(* ===== verification/EmmcSim.v ===== *)
(** * A simulated card

    A controller with its card that satisfies [SdhciLaws]: every command is answered at once and
    without errors.  It shows that the laws can hold, and the driver's model runs on it. *)

From stdpp Require Import base list relations gmap strings.
From Stdlib Require Import ZArith Lia.
From S2P Require Import Prelude Wp Memory Gpt GptProofs GptMinors Emmc EmmcCard EmmcBus EmmcInit.

Definition block_ok (b : bytes) : Prop := length b = 512%nat /\ Forall is_u8 b.

(** States whose blocks and words are of the sizes they should have. *)
Definition sim_ok (v : sdhc) : Prop :=
  (forall l, block_ok (v_sector v l)) /\ is_u32 (v_ints v) /\
  match v_xfer v with Reading rest fifo => Forall block_ok rest /\ Forall is_u32 fifo | _ => True end.

Record card := Card { c_view : sdhc; c_ok : sim_ok c_view }.

(** Status reads make all the progress there is. *)
Definition sim_advance (v : sdhc) : sdhc :=
  let v := raise SDHCI_INT_RESPONSE v in
  match v_xfer v with
  | Reading (b :: rest) [] => raise SDHCI_INT_BUF_READ_READY (set_xfer (Reading rest (block_words b)) v)
  | Reading [] [] => raise SDHCI_INT_DATA_END (set_xfer Idle v)
  | Writing lba [] => raise SDHCI_INT_BUF_WRITE_READY v
  | Writing lba got =>
      if decide (length got = 128%nat) then raise SDHCI_INT_DATA_END (set_xfer Idle (put_sector lba (bytes_of got) v)) else v
  | _ => v
  end.

(** Configuration of the card: revision 8, 61071360 sectors. *)
Definition sim_ext_csd : bytes :=
  replicate 192 0 ++ [8] ++ replicate 19 0 ++ le_split 4 61071360 ++ replicate 296 0.

Definition sim_command (v : sdhc) (cmd : Z) : xfer :=
  match command_index cmd with
  | 17 => Reading [v_sector v (v_arg v)] []
  | 18 => Reading ((fun k => v_sector v (v_arg v + Z.of_nat k)) <$> seq 0 (Z.to_nat (v_blocks v))) []
  | 8 => Reading [sim_ext_csd] []
  | 24 => Writing (v_arg v) []
  | _ => Idle
  end.

Definition sim_read (off : Z) (v : sdhc) : Z * sdhc :=
  if off =? SDHCI_INT_STATUS then let v := sim_advance v in (v_ints v, v)
  else if off =? SDHCI_BUFFER then
    match v_xfer v with Reading rest (w :: fifo) => (w, set_xfer (Reading rest fifo) v) | _ => (0, v) end
  else if off =? SDHCI_PRESENT_STATE then (match v_xfer v with Idle => 0 | _ => 3 end, v)
  else if off =? SDHCI_CLOCK_CONTROL then (SDHCI_CLOCK_INT_STABLE, v)
  else if off =? SDHCI_RESPONSE_0 then (0x80000900, v)
  else (0, v).

Definition sim_write (off val : Z) (v : sdhc) : sdhc :=
  if off =? SDHCI_INT_STATUS then set_ints (Z.ldiff (v_ints v) val) v
  else if off =? SDHCI_ARGUMENT then Sdhc val (v_blocks v) (v_ints v) (v_xfer v) (v_sector v)
  else if off =? SDHCI_BLOCK_COUNT then Sdhc (v_arg v) val (v_ints v) (v_xfer v) (v_sector v)
  else if off =? SDHCI_BUFFER then
    match v_xfer v with Writing lba got => set_xfer (Writing lba (got ++ [val])) v | _ => v end
  else if off =? SDHCI_COMMAND then set_xfer (sim_command v val) v
  else if off =? SDHCI_SOFTWARE_RESET then set_xfer Idle v
  else v.

(** ** Sizes *)

Lemma block_words_ok b : block_ok b -> Forall is_u32 (block_words b).
Proof.
  intros [_ Hu]. unfold block_words. generalize 128%nat as n. intros n. revert b Hu.
  induction n as [|n IH]; intros b Hu; cbn [words_of]; constructor.
  - pose proof (le_combine_bound (take 4 b) (Forall_take _ _ _ Hu)) as Hb. assert (zlen (take 4 b) <= 4) as Hz.
    { unfold zlen. rewrite length_take. lia. }
    split; [lia |]. eapply Z.lt_le_trans; [apply Hb |]. change (2 ^ 32) with (256 ^ 4). apply Z.pow_le_mono_r; lia.
  - apply IH, Forall_drop, Hu.
Qed.

Lemma bytes_of_ok ws : length ws = 128%nat -> block_ok (bytes_of ws).
Proof.
  intros Hl. split; [pose proof (zlen_bytes_of ws); unfold zlen in *; lia |]. clear Hl. unfold bytes_of.
  induction ws as [|w ws IH]; [constructor |]. rewrite fmap_cons. cbn [concat]. apply Forall_app. split; [apply le_split_is_u8 | done].
Qed.

Lemma lor_u32 a b : is_u32 a -> is_u32 b -> is_u32 (Z.lor a b).
Proof.
  intros [Ha Ha'] [Hb Hb']. split; [by apply Z.lor_nonneg |].
  destruct (Z.eq_dec a 0) as [-> |]; [by rewrite Z.lor_0_l |]. destruct (Z.eq_dec b 0) as [-> |]; [by rewrite Z.lor_0_r |].
  assert (0 <= Z.lor a b) by (by apply Z.lor_nonneg). destruct (Z.eq_dec (Z.lor a b) 0) as [-> |]; [done |].
  apply Z.log2_lt_pow2; [lia |]. rewrite Z.log2_lor by done.
  apply Z.max_lub_lt; apply Z.log2_lt_pow2; lia.
Qed.

Lemma ldiff_u32 a b : is_u32 a -> is_u32 (Z.ldiff a b).
Proof.
  intros Ha. assert (Z.ldiff a b = Z.ldiff a b mod 2 ^ 32) as ->; [| apply Z.mod_pos_bound; lia].
  rewrite <- (Z.mod_small a (2 ^ 32) Ha) at 1. rewrite <- !Z.land_ones by lia. apply Z.bits_inj'. intros n _.
  rewrite Z.ldiff_spec, !Z.land_spec, Z.ldiff_spec. by destruct (Z.testbit a n), (Z.testbit b n), (Z.testbit (Z.ones 32) n).
Qed.

Lemma raise_ok bit v : is_u32 bit -> sim_ok v -> sim_ok (raise bit v).
Proof. intros Hb (Hs & Hi & Hx). split_and!; [done | by apply lor_u32 | done]. Qed.

Lemma sim_advance_ok v : sim_ok v -> sim_ok (sim_advance v).
Proof.
  intros Hv. unfold sim_advance. apply (raise_ok SDHCI_INT_RESPONSE) in Hv; [| done].
  set (v1 := raise SDHCI_INT_RESPONSE v) in *. clearbody v1. pose proof Hv as (Hs & Hi & Hx).
  destruct (v_xfer v1) as [| [| b rest] [| x fifo] | lba [| x got]] eqn:E; try done.
  - apply raise_ok; [done |]. by split_and!.
  - apply raise_ok; [done |]. destruct Hx as [[Hb Hr]%Forall_cons _]. split_and!; [done | done |].
    cbn. split; [done | by apply block_words_ok].
  - by apply raise_ok.
  - case_decide; [| done]. apply raise_ok; [done |]. split_and!; [| done | done]. intros l. cbn [set_xfer put_sector v_sector].
    destruct (l =? lba); [by apply bytes_of_ok | apply Hs].
Qed.

Lemma sim_ext_csd_ok : block_ok sim_ext_csd.
Proof. split; [reflexivity |]. apply (bool_decide_eq_true_1 (Forall is_u8 sim_ext_csd)). vm_compute. reflexivity. Qed.

Lemma sim_command_ok v cmd : sim_ok v -> sim_ok (set_xfer (sim_command v cmd) v).
Proof.
  intros (Hs & Hi & _). split_and!; [done | done |]. cbn. unfold sim_command. repeat case_match; try done; simplify_eq.
  all: split; [| constructor]; first [apply Forall_fmap, Forall_forall; intros k _; apply Hs
    | constructor; [first [apply sim_ext_csd_ok | apply Hs] | constructor]].
Qed.

Lemma sim_read_ok off v : sim_ok v -> sim_ok (sim_read off v).2 /\ is_u32 (sim_read off v).1.
Proof.
  intros Hv. unfold sim_read. pose proof (sim_advance_ok v Hv) as Ha. destruct (off =? SDHCI_INT_STATUS); [split; [done | apply Ha] |].
  pose proof Hv as (Hs & Hi & Hx). destruct (off =? SDHCI_BUFFER).
  { destruct (v_xfer v) as [| rest [| x fifo] |]; try done. destruct Hx as [Hr [Hw Hf]%Forall_cons]. split; [| done]. by split_and!. }
  repeat case_match; done.
Qed.

Lemma sim_write_ok off val v : sim_ok v -> sim_ok (sim_write off val v).
Proof.
  intros Hv. unfold sim_write. pose proof Hv as (Hs & Hi & Hx).
  destruct (off =? SDHCI_INT_STATUS); [split_and!; [done | by apply ldiff_u32 | done] |].
  destruct (off =? SDHCI_ARGUMENT); [by split_and! |]. destruct (off =? SDHCI_BLOCK_COUNT); [by split_and! |].
  destruct (off =? SDHCI_BUFFER); [destruct (v_xfer v) eqn:E; [done | done | by split_and!] |].
  destruct (off =? SDHCI_COMMAND); [by apply sim_command_ok |]. destruct (off =? SDHCI_SOFTWARE_RESET); [by split_and! | done].
Qed.

(** ** The laws *)

#[global] Instance sim_mmio : Mmio card := {
  ml_io_map sp := 0x7464900;
  mmio_read sp width off c :=
    match sp with
    | HC => let r := sim_read off (c_view c) in (r.1, Card r.2 (proj1 (sim_read_ok off _ (c_ok c))))
    | _ => (0, c)
    end;
  mmio_write sp width off val c :=
    match sp with
    | HC => Card (sim_write off val (c_view c)) (sim_write_ok off val _ (c_ok c))
    | _ => c
    end;
  usleep usec c := c;
}.

Lemma other_write_refl v : other_write v v.
Proof. split_and!; [done | done | by left | done]. Qed.

Lemma sim_advance_step v : rtc advance v (sim_advance v).
Proof.
  eapply rtc_l; [apply AdvResponse |]. unfold sim_advance. set (v1 := raise SDHCI_INT_RESPONSE v). clearbody v1.
  destruct (v_xfer v1) as [| [| b rest] [| x fifo] | lba [| x got]] eqn:E; try done.
  - by apply rtc_once, AdvReadEnd.
  - by apply rtc_once, AdvBlock.
  - by eapply rtc_once, AdvRoom.
  - case_decide; [| done]. by eapply rtc_once, AdvWriteEnd.
Qed.

Lemma sim_read_step off v : hc_read_step v off (sim_read off v).1 (sim_read off v).2.
Proof.
  unfold hc_read_step, sim_read. destruct (off =? SDHCI_INT_STATUS); [by split; [apply sim_advance_step |] |].
  destruct (off =? SDHCI_BUFFER); [destruct (v_xfer v) as [| rest [| x fifo] |]; done |].
  destruct (Z.eqb_spec off SDHCI_PRESENT_STATE) as [-> | Hn]; [split; [done |]; intros _; by destruct (v_xfer v) |].
  split; [repeat case_match; done | done].
Qed.

Lemma sim_write_step off val v : hc_write_step v off val (sim_write off val v).
Proof.
  unfold hc_write_step, sim_write. do 3 (case_match; [done |]).
  destruct (off =? SDHCI_BUFFER); [by destruct (v_xfer v) |]. destruct (off =? SDHCI_COMMAND).
  { intros _. split_and!; [| done | done]. exists (sim_command v val). split; [| by left].
    unfold commanded, sim_command. repeat case_match; try done. by eexists. }
  destruct (Z.eqb_spec off SDHCI_SOFTWARE_RESET) as [-> |]; [| by split; [apply other_write_refl |]].
  split; [| done]. split_and!; [done | done | by right | done].
Qed.

#[global] Instance sim_laws : SdhciLaws card.
Proof.
  refine {| view := c_view |}.
  - intros h l. apply (proj1 (c_ok h)).
  - intros h l. apply (proj1 (c_ok h)).
  - intros sp width off h Hr. destruct sp; cbn; [| split; [done | apply Z.pow_pos_nonneg; [done | cbn in Hr; lia]]..].
    pose proof (proj2 (sim_read_ok off _ (c_ok h))) as Hv. cbn in Hr. apply bool_decide_eq_true in Hr.
    repeat (apply elem_of_cons in Hr as [[= -> ->] | Hr]; [first [exact Hv | vm_compute; done] |]). by apply elem_of_nil in Hr.
  - intros width off h _. apply sim_read_step.
  - intros width off val h _ _. apply sim_write_step.
  - by intros [] width off h Hn.
  - intros [] width off val h Hn _; [done | apply other_write_refl..].
  - done.
Defined.

(** ** A disk

    55 partitions of 1000 sectors, the one in slot 53 named userdata; the attributes of the last
    one and a reserved word of the header are such that the checksums are those the kernel
    expects. *)

Definition sim_entry (i attr : Z) : bytes :=
  replicate 16 1 ++ [i + 1] ++ replicate 15 0 ++ le_split 8 (34 + 1000 * i) ++ le_split 8 (1033 + 1000 * i) ++ le_split 8 attr ++
  (if i =? 53 then concat ((fun c => [c; 0]) <$> lit "userdata") ++ replicate 56 0 else replicate 72 0).
Definition sim_table : bytes :=
  concat ((fun i => sim_entry i (if i =? 54 then 1180692687 else 0)) <$> seqZ 0 55) ++ replicate (Z.to_nat 9344) 0.
Definition sim_header : bytes :=
  lit "EFI PART" ++ replicate 8 0 ++ le_split 4 0xBFDF741D ++ replicate 4 0 ++ le_split 4 346460384 ++ replicate 60 0 ++
  le_split 4 0x64EDE0F4 ++ replicate 420 0.

Definition sim_sector (l : Z) : bytes :=
  if l =? 1 then sim_header
  else if (2 <=? l) && (l <? 34) then take 512 (drop (Z.to_nat (512 * (l - 2))) sim_table)
  else replicate 512 (l mod 256).

Definition sim_disk : sdhc := Sdhc 0 0 0 Idle sim_sector.

Lemma sim_disk_ok : sim_ok sim_disk.
Proof.
  split_and!; [| done | done]. intros l. cbn [sim_disk v_sector]. unfold sim_sector. destruct (l =? 1).
  { split; [reflexivity |]. apply (bool_decide_eq_true_1 (Forall is_u8 sim_header)). vm_compute. reflexivity. }
  assert (Forall is_u8 sim_table /\ length sim_table = Z.to_nat 16384) as [Hu Hl].
  { split; [apply (bool_decide_eq_true_1 (Forall is_u8 sim_table)); vm_compute |]; reflexivity. }
  destruct ((2 <=? l) && (l <? 34)) eqn:E; split.
  - rewrite length_take, length_drop, Hl. bool_to_prop. lia.
  - by apply Forall_take, Forall_drop.
  - apply length_replicate.
  - apply Forall_replicate. apply Z.mod_pos_bound. lia.
Qed.

Definition sim_card : card := Card sim_disk sim_disk_ok.

Lemma sim_still : still sim_sector (view sim_card).
Proof. by split. Qed.

(** A driver with two partitions of it: minor 1 for slot 0 and minor 2 for userdata. *)
Definition sim_part (slot : Z) (name : string) : xzs_gpt_partition_entry_t :=
  GptEntry slot true (replicate 16 1) (slot + 1 :: replicate 15 0) (34 + 1000 * slot) (1033 + 1000 * slot) 1000 512000 0
    (replicate 72 0) (lit name ++ replicate 100 0).
Definition sim_map : gpt_map :=
  GptMap (<[0%nat := sim_part 0 "modem"]> (<[53%nat := sim_part 53 "userdata"]> (replicate 128 gpt_entry_zero)))
    (0 :: 53 :: replicate 126 0) 2 126 (0 :: 0 :: 53 :: replicate 53 0) (<[0%nat := 1]> (<[53%nat := 2]> (replicate 128 (-1)))).

Lemma sim_map_entry slot e : elem_at (g_xzs_d4_parsed_entries sim_map) slot = Some e ->
  slot = 0 /\ e = sim_part 0 "modem" \/ slot = 53 /\ e = sim_part 53 "userdata" \/ used e = false /\ start_lba e = 0.
Proof.
  intros [H0 He]%elem_at_Some. cbn [sim_map g_xzs_d4_parsed_entries] in He. apply list_lookup_insert_Some in He as [(E & <- & _) | [_ He]].
  { left. split; [lia | done]. }
  apply list_lookup_insert_Some in He as [(E & <- & _) | [_ [-> _]%lookup_replicate]]; [right; left; split; [lia | done] | by do 2 right].
Qed.

Lemma sim_map_ok : map_ok sim_map.
Proof.
  split; [reflexivity | reflexivity | done | | | | |].
  - intros m Hm. change (1 <= m <= 2) in Hm. assert (m = 1 \/ m = 2) as [-> | ->] by lia.
    + exists 0, (sim_part 0 "modem"). split_and!; first [reflexivity | vm_compute; done].
    + exists 53, (sim_part 53 "userdata"). split_and!; first [reflexivity | vm_compute; done].
  - intros slot e He Hu. apply sim_map_entry in He as [[-> ->] | [[-> ->] | [? _]]]; [by exists 1 | by exists 2 | congruence].
  - intros u Hu. change (0 <= u < 2) in Hu. assert (u = 0 \/ u = 1) as [-> | ->] by lia; reflexivity.
  - intros slot e He Hu. apply sim_map_entry in He as [[-> ->] | [[-> ->] | [_ ?]]]; done.
  - intros j k a b Hne Ha Hb Ua Ub.
    apply sim_map_entry in Ha as [[-> ->] | [[-> ->] | [? _]]]; [| | congruence];
      (apply sim_map_entry in Hb as [[-> ->] | [[-> ->] | [? _]]]; [| | congruence]); try done; vm_compute; auto.
Qed.

(** The driver with writing enabled, and the world it runs in. *)
Definition sim_driver : emmc :=
  Emmc 1 1 1 (EmmcCtx true 2 61071360 61071359 512 8) (replicate 512 0) 0 1 true sim_map ∅.
Definition sim_world (buf : bytes) : world card := World sim_card sim_driver buf.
==*==
Repeat, word for word, the lines above between the line holding "Definition sim_read (off" and the line holding "match v_xfer v with Reading rest (w", inclusive; omit everything else.

Definition sim_read (off : Z) (v : sdhc) : Z * sdhc :=
  if off =? SDHCI_INT_STATUS then let v := sim_advance v in (v_ints v, v)
  else if off =? SDHCI_BUFFER then
    match v_xfer v with Reading rest (w :: fifo) => (w, set_xfer (Reading rest fifo) v) | _ => (0, v) end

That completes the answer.